= Self-similarity =

Whole of an object being mathematically similar to part of itself

A Koch snowflake has an infinitely repeating self-similarity when it is magnified.

Standard (trivial) self-similarity

In mathematics, a self-similar object is exactly or approximately similar to a part of itself (i.e., the whole has the same shape as one or more of the parts). Many objects in the real world, such as coastlines, are statistically self-similar: parts of them show the same statistical properties at many scales. Self-similarity is a typical property of fractals. Scale invariance is an exact form of self-similarity where at any magnification there is a smaller piece of the object that is similar to the whole. For instance, a side of the Koch snowflake is both symmetrical and scale-invariant; it can be continually magnified 3x without changing shape.

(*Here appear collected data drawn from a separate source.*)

Lemma bookInv_request : bookInv R extra -> bookInv R' extra'.
Proof.
  intros Hi. pose proof (bi_distinct _ _ _ Hi) as Hd.
  assert (forall a, sumOf (fundsOf a) R' = sumOf (fundsOf a) R) as Hf.
  { intros a. rewrite request_sum by done. destruct v, v'; cbn; unfold fundsOf; rewrite ?asBalance_request; lia. }
  assert (forall b, sumOf (lockOn b) R' = sumOf (lockOn b) R - lockOfRequest v b + lockOfRequest v' b) as Hl.
  { intros b. rewrite request_sum by done. destruct v, v'; cbn; rewrite ?lockOn_request; lia. }
  assert (forall k, keyKind k <> KIND_REQUEST -> rowsFind R' k = rowsFind R k) as Ho.
  { intros k Hk. apply (rewrote_other R _ _ R' _ Hw). intros <-. by rewrite kind_request in Hk. }
  split; [apply Hw|..].
  - intros f Hb. unfold hasBalance in Hb. rewrite Ho in Hb by (by rewrite kind_balance). destruct (bi_balance _ _ _ Hi f Hb) as (? & ? & ? & Hle).
    rewrite Hl. specialize (He (balanceID (data f))). split_and!; try done. lia.
  - intros g Hg. unfold hasOffer in Hg. rewrite Ho in Hg by (by rewrite kind_offer). destruct (bi_offer _ _ _ Hi g Hg). split; try done; by apply request_own.
  - intros p Hp. unfold hasPair in Hp. rewrite Ho in Hp by (by rewrite kind_pair). by apply Hi.
  - intros r Hr. apply (requestOk_mono commissionID R); [exact request_own|]. unfold hasRequest in Hr. rewrite (proj2 Hw) in Hr. unfold update in Hr.
    destruct (eqvb _ _); [|by apply Hi]. destruct v' as [r'|]; [|done]. cbn in Hr. injection Hr as Hr. apply toEntry_inj in Hr as <-; [|tc_solve].
    by apply Hv'.
  - intros a. rewrite Hf. apply Hi.
Qed.

Lemma supplyInv_request : supplyInv R extra d -> supplyInv R' extra' d.
Proof.
  intros Hi. pose proof (bi_distinct _ _ _ (si_book _ _ _ Hi)) as HdR.
  destruct (supplyInv_rest R _ _ R' extra d Hi Hw) as [H1 H2]; [by rewrite kind_request..|].
  split; [by apply bookInv_request, Hi| |done|done]. intros a. rewrite (rewrote_issued R _ _ R' a HdR request_key Hw) by (by rewrite kind_request).
  rewrite request_sum by done. rewrite <- (si_supply _ _ _ Hi a). destruct v, v'; cbn; unfold fundsOf; rewrite ?asBalance_request; lia.
Qed.

End Request.

(** ** An asset, and the entries that hold no money *)

Definition issuedBefore (v : option (Frame AssetEntry)) : Z := match v with Some f => issued (data f) | None => 0 end.

(** The row of an asset, new or not. *)
Lemma supplyInv_assetRow R R' (v : option (Frame AssetEntry)) (f' : Frame AssetEntry) extra d d' : supplyInv R extra d ->
  rowsFind R (assetKey (assetCode (data f'))) = toEntry <$> v -> (forall f : Frame AssetEntry, v = Some f -> assetCode (data f) = assetCode (data f')) ->
  rewrote R (assetKey (assetCode (data f'))) (Some (toEntry f')) R' -> assetOk (data f') ->
  (forall a, d' a = d a + at_ (assetCode (data f')) (issued (data f') - issuedBefore v) a) -> supplyInv R' extra d'.
Proof.
  intros Hi Hf Hc Hw Hok Hd. pose proof (bi_distinct _ _ _ (si_book _ _ _ Hi)) as HdR.
  assert (keyOf (assetKey (assetCode (data f'))) (Some (toEntry f'))) as Hk by (cbn; by rewrite key_asset).
  destruct (bookInv_row commissionID R R' extra _ _ (si_book _ _ _ Hi) (proj1 Hw) (proj2 Hw) Hk) as (H1 & H2 & H3).
  { unfold plainKind. by rewrite kind_asset. }
  { intros p [= E]. apply (f_equal getLedgerKey) in E. rewrite key_asset, key_pair in E. kinds E. }
  split; [done| | |].
  - intros a. rewrite H2, Hd, (rewrote_sum R _ _ R' (issuedOf a) HdR Hk Hw), Hf. pose proof (si_supply _ _ _ Hi a) as Hs.
    destruct v as [f|]; cbn [ofRow fmap option_fmap option_map issuedBefore]; unfold issuedOf in *; rewrite !asAsset_to; [rewrite (Hc f) by done|]; at_lia.
  - intros g Hg. unfold hasAsset in Hg. rewrite (proj2 Hw) in Hg. unfold update in Hg. destruct (eqvb _ _); [|by apply Hi].
    injection Hg as Hg. apply toEntry_inj in Hg as <-; [done|tc_solve].
  - intros e acc. rewrite (rewrote_other R _ _ R' _ Hw); [apply Hi|]. intros E. kinds E.
Qed.

Lemma supplyInv_asset R R' (f f' : Frame AssetEntry) extra d d' : supplyInv R extra d -> hasAsset R f -> assetCode (data f') = assetCode (data f) ->
  rewrote R (assetKey (assetCode (data f))) (Some (toEntry f')) R' -> assetOk (data f') ->
  (forall a, d' a = d a + at_ (assetCode (data f)) (issued (data f') - issued (data f)) a) -> supplyInv R' extra d'.
Proof.
  intros Hi Hf Hc Hw Hok Hd. apply (supplyInv_assetRow R R' (Some f) f' extra d d' Hi); rewrite ?Hc; try done. intros g [= <-]. done.
Qed.

Definition dataKind (k : Key) : Prop := keyKind k = KIND_STATISTICS \/ keyKind k = KIND_REFERENCE.

Lemma supplyInv_data R R' k v extra d : supplyInv R extra d -> keyOf k v -> rewrote R k v R' -> dataKind k -> supplyInv R' extra d.
Proof.
  intros Hi Hk Hw Hkind. pose proof (bi_distinct _ _ _ (si_book _ _ _ Hi)) as HdR.
  assert (plainKind k /\ keyKind k <> KIND_ASSET /\ keyKind k <> KIND_OTHER /\ keyKind k <> KIND_PAIR) as (Hp & Ha & Ho & Hpr).
  { unfold plainKind. destruct Hkind as [-> | ->]; by split_and!. }
  destruct (bookInv_row commissionID R R' extra _ _ (si_book _ _ _ Hi) (proj1 Hw) (proj2 Hw) Hk Hp) as (H1 & H2 & H3).
  { intros p ->. cbn in Hk. subst k. by rewrite key_pair, kind_pair in Hpr. }
  destruct (supplyInv_rest R _ _ R' extra d Hi Hw Ha Ho) as [H4 H5]. split; [done| |done|done].
  intros a. rewrite H2, (rewrote_issued R _ _ R' a HdR Hk Hw Ha). apply Hi.
Qed.

(** Operations on offers. *)
Lemma supplyInv_offers R R' : supplyInv R (fun _ => 0) (fun _ => 0) -> bookInv R' (fun _ => 0) -> sameTotals R R' -> supplyInv R' (fun _ => 0) (fun _ => 0).
Proof.
  intros Hi Hb [Hf Ho]. split; [done| | |].
  - intros a. rewrite Hf, (si_supply _ _ _ Hi a). rewrite !issued_sum by (apply Hi || apply Hb). rewrite Ho; [done|]. unfold otherKey. by rewrite kind_asset.
  - intros f Hf'. apply (si_asset _ _ _ Hi). unfold hasAsset in *. rewrite <- Ho; [done|]. unfold otherKey. by rewrite kind_asset.
  - intros e acc. rewrite Ho; [apply Hi|]. unfold otherKey. by rewrite kind_account.
Qed.

End Supply.

(** * What the operations on money read and write

    [looks R m P]: [m] leaves the rows alone and gives a result with [P], or
    throws.  The writes of balances, assets, fees and statistics keep the
    money supply. *)

(** Computations that do not look at the state. *)
Definition stays {S A} (m : M S A) : Prop := forall s, match m s with Ret _ s' | Throw _ s' => s' = s end.

Lemma stays_bind {S A B} (m : M S A) (g : A -> M S B) : stays m -> (forall a, stays (g a)) -> stays (m ≫= g).
Proof. intros Hm Hg s. unfold mbind, M_bind. specialize (Hm s). destruct (m s) as [a s1|x s1]; [|done]. subst. apply Hg. Qed.

Lemma stays_ret {S A} (a : A) : stays (mret (M := M S) a).
Proof. done. Qed.
Lemma stays_throw {S A} x : stays (@throw S A x).
Proof. done. Qed.
#[export] Hint Resolve stays_bind stays_ret stays_throw : core.

Lemma stays_weekPassed {S} a b : stays (S := S) (VC.weekPassed a b).
Proof.
  unfold VC.weekPassed, VC.getDaysPassed. apply stays_bind.
  - repeat (case_match; auto).
  - intros [n x]. case_match; auto.
Qed.

Lemma stays_clearObsolete {S} t se : stays (S := S) (SF.clearObsolete t se).
Proof. unfold SF.clearObsolete. cbv zeta. apply stays_bind; [apply stays_weekPassed|]. intros [w x]. auto. Qed.

Lemma stays_add {S} n t se : stays (S := S) (SF.add n t se).
Proof.
  unfold SF.add. apply stays_bind; [apply stays_clearObsolete|]. intros se'. cbv zeta. repeat (case_match; auto).
Qed.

Peitgen et al. explain the concept as such:

If parts of a figure are small replicas of the whole, then the figure is called self-similar....A figure is strictly self-similar if the figure can be decomposed into parts which are exact replicas of the whole. Any arbitrary part contains an exact replica of the whole figure.
Since mathematically, a fractal may show self-similarity under arbitrary magnification, it is impossible to recreate this physically. Peitgen et al. suggest studying self-similarity using approximations:
In order to give an operational meaning to the property of self-similarity, we are necessarily restricted to dealing with finite approximations of the limit figure. This is done using the method which we will call box self-similarity where measurements are made on finite stages of the figure using grids of various sizes.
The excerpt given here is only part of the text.